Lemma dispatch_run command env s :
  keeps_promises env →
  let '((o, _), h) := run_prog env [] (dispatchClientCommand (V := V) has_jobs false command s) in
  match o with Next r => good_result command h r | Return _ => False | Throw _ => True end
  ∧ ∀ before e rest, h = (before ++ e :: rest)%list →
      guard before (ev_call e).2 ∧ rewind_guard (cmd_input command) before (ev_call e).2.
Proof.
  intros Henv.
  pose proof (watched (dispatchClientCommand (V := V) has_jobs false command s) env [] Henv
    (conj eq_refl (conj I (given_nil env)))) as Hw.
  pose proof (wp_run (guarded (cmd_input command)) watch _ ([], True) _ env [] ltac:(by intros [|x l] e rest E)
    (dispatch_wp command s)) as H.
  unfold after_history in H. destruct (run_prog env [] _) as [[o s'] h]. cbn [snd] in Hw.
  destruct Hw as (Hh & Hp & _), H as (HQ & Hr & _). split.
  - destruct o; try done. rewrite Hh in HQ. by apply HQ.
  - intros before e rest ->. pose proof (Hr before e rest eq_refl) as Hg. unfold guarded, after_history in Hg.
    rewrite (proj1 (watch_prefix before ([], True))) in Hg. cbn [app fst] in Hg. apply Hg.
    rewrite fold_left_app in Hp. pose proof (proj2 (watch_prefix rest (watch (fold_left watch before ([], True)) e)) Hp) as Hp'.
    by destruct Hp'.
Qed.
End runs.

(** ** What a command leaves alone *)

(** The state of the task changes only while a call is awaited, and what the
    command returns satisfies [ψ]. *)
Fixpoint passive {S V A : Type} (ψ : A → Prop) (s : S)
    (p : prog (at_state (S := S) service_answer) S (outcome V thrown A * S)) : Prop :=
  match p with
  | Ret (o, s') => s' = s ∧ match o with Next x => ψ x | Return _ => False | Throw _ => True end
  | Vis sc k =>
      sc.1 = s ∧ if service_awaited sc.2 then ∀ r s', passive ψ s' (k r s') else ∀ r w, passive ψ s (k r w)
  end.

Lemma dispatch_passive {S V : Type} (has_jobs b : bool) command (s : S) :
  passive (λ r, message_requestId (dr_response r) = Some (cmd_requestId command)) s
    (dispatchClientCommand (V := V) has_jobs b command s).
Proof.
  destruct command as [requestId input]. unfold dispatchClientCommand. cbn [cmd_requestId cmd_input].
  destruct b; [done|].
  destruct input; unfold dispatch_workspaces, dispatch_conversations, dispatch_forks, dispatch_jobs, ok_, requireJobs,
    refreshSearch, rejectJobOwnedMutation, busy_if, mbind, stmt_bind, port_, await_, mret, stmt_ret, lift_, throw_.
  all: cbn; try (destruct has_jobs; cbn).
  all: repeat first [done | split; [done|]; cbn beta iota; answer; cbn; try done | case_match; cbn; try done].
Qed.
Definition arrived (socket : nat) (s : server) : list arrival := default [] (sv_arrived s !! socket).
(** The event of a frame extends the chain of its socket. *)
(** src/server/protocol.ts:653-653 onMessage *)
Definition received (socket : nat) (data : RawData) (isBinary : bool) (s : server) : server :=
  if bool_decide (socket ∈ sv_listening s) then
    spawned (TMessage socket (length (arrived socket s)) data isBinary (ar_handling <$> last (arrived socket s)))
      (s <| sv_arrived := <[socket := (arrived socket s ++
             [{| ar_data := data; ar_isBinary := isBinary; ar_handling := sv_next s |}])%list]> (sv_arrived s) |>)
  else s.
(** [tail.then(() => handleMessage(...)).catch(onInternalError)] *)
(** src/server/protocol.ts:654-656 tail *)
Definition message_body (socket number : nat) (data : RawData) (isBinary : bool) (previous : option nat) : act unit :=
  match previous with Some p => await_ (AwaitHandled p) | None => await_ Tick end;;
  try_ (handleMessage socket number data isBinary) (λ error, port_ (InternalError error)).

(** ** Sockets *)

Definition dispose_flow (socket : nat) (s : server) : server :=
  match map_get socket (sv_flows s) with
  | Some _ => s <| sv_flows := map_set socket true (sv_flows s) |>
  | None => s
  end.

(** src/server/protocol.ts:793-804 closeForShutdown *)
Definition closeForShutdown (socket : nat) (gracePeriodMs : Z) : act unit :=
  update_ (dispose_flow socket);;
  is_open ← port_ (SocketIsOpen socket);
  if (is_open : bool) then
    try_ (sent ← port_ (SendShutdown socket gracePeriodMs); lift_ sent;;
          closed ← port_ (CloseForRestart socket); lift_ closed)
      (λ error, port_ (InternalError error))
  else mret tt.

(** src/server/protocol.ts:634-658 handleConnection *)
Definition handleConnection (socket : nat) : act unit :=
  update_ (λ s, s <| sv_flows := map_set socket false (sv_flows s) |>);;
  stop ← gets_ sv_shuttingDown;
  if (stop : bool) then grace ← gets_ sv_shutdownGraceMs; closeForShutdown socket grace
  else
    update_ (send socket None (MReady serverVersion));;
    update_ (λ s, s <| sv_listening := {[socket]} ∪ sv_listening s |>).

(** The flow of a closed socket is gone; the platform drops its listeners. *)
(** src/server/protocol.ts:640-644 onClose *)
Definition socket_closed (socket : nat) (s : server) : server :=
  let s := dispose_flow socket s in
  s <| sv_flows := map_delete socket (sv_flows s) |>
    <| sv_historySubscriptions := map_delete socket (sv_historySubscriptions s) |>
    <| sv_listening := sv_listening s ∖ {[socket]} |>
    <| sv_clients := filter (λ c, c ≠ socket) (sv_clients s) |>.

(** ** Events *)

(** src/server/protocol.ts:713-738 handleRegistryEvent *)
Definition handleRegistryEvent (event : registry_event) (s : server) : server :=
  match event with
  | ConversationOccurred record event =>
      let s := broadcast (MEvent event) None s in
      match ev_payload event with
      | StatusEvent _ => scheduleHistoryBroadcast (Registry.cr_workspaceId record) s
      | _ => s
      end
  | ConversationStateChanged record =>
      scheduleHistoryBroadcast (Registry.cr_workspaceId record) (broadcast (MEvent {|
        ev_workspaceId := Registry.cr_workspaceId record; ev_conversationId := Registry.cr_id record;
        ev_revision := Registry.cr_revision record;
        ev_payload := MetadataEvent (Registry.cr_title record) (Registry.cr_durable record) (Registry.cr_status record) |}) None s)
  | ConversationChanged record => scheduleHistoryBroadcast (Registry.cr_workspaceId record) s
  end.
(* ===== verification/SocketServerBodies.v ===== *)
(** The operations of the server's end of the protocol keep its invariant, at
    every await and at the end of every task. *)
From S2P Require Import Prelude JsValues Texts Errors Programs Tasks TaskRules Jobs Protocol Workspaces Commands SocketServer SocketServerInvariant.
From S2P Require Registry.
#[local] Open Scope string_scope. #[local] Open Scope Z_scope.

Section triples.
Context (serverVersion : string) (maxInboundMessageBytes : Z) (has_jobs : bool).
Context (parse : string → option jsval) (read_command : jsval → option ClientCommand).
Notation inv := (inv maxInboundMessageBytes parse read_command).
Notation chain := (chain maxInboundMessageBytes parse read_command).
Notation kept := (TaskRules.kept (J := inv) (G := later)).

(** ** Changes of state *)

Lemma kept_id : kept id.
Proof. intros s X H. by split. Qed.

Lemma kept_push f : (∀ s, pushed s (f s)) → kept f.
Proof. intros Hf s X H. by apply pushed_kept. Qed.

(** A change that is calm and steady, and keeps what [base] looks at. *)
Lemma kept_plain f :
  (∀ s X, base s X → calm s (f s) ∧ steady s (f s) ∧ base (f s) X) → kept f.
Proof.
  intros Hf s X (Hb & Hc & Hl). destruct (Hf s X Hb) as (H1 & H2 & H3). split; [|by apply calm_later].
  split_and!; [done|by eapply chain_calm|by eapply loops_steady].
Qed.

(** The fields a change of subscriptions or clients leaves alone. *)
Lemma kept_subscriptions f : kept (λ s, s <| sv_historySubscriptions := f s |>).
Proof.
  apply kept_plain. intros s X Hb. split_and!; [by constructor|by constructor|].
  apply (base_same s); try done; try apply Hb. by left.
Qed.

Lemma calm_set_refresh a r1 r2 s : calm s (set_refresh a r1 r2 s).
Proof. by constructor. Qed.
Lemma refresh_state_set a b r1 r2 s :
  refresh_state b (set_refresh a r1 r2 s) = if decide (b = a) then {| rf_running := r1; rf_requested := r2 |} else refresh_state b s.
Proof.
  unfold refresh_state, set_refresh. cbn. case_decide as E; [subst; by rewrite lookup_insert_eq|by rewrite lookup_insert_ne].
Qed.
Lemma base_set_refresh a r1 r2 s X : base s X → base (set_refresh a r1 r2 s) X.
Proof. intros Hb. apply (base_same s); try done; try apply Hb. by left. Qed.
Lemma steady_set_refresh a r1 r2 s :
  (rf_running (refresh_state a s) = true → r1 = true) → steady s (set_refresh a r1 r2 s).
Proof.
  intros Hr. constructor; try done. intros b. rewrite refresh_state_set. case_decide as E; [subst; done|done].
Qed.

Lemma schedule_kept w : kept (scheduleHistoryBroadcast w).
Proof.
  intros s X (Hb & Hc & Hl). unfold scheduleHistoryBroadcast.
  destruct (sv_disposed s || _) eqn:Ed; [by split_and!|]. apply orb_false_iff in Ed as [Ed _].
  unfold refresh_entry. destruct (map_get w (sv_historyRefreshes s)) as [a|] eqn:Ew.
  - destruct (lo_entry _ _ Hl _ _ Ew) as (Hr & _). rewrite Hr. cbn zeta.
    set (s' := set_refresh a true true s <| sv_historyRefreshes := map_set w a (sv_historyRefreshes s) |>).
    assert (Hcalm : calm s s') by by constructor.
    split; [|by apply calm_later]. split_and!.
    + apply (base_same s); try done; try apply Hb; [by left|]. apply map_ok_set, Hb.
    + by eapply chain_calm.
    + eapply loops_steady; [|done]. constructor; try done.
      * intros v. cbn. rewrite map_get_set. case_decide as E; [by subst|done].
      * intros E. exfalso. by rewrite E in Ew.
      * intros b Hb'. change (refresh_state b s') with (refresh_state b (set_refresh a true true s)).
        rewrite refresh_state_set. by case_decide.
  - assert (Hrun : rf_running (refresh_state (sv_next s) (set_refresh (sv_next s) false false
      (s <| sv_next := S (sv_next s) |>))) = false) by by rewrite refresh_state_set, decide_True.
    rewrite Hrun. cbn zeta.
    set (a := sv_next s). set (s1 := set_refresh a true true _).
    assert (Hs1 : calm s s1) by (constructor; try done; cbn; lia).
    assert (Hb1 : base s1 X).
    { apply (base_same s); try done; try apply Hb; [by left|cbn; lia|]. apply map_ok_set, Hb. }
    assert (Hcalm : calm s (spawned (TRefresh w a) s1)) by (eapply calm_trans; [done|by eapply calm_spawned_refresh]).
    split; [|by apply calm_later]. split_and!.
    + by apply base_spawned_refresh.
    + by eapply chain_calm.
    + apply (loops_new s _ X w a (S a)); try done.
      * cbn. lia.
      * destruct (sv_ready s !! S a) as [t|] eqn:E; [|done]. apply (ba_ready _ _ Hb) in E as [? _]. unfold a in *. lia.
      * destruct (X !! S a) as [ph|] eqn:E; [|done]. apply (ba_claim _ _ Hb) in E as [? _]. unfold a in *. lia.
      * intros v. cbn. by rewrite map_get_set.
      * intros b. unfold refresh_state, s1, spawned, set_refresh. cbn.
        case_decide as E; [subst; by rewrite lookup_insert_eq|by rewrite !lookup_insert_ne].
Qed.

(TASK)
Where the string "alone" appears in a line of the material above, count that line, and say only how many there are.

(SOLUTION BELOW)
2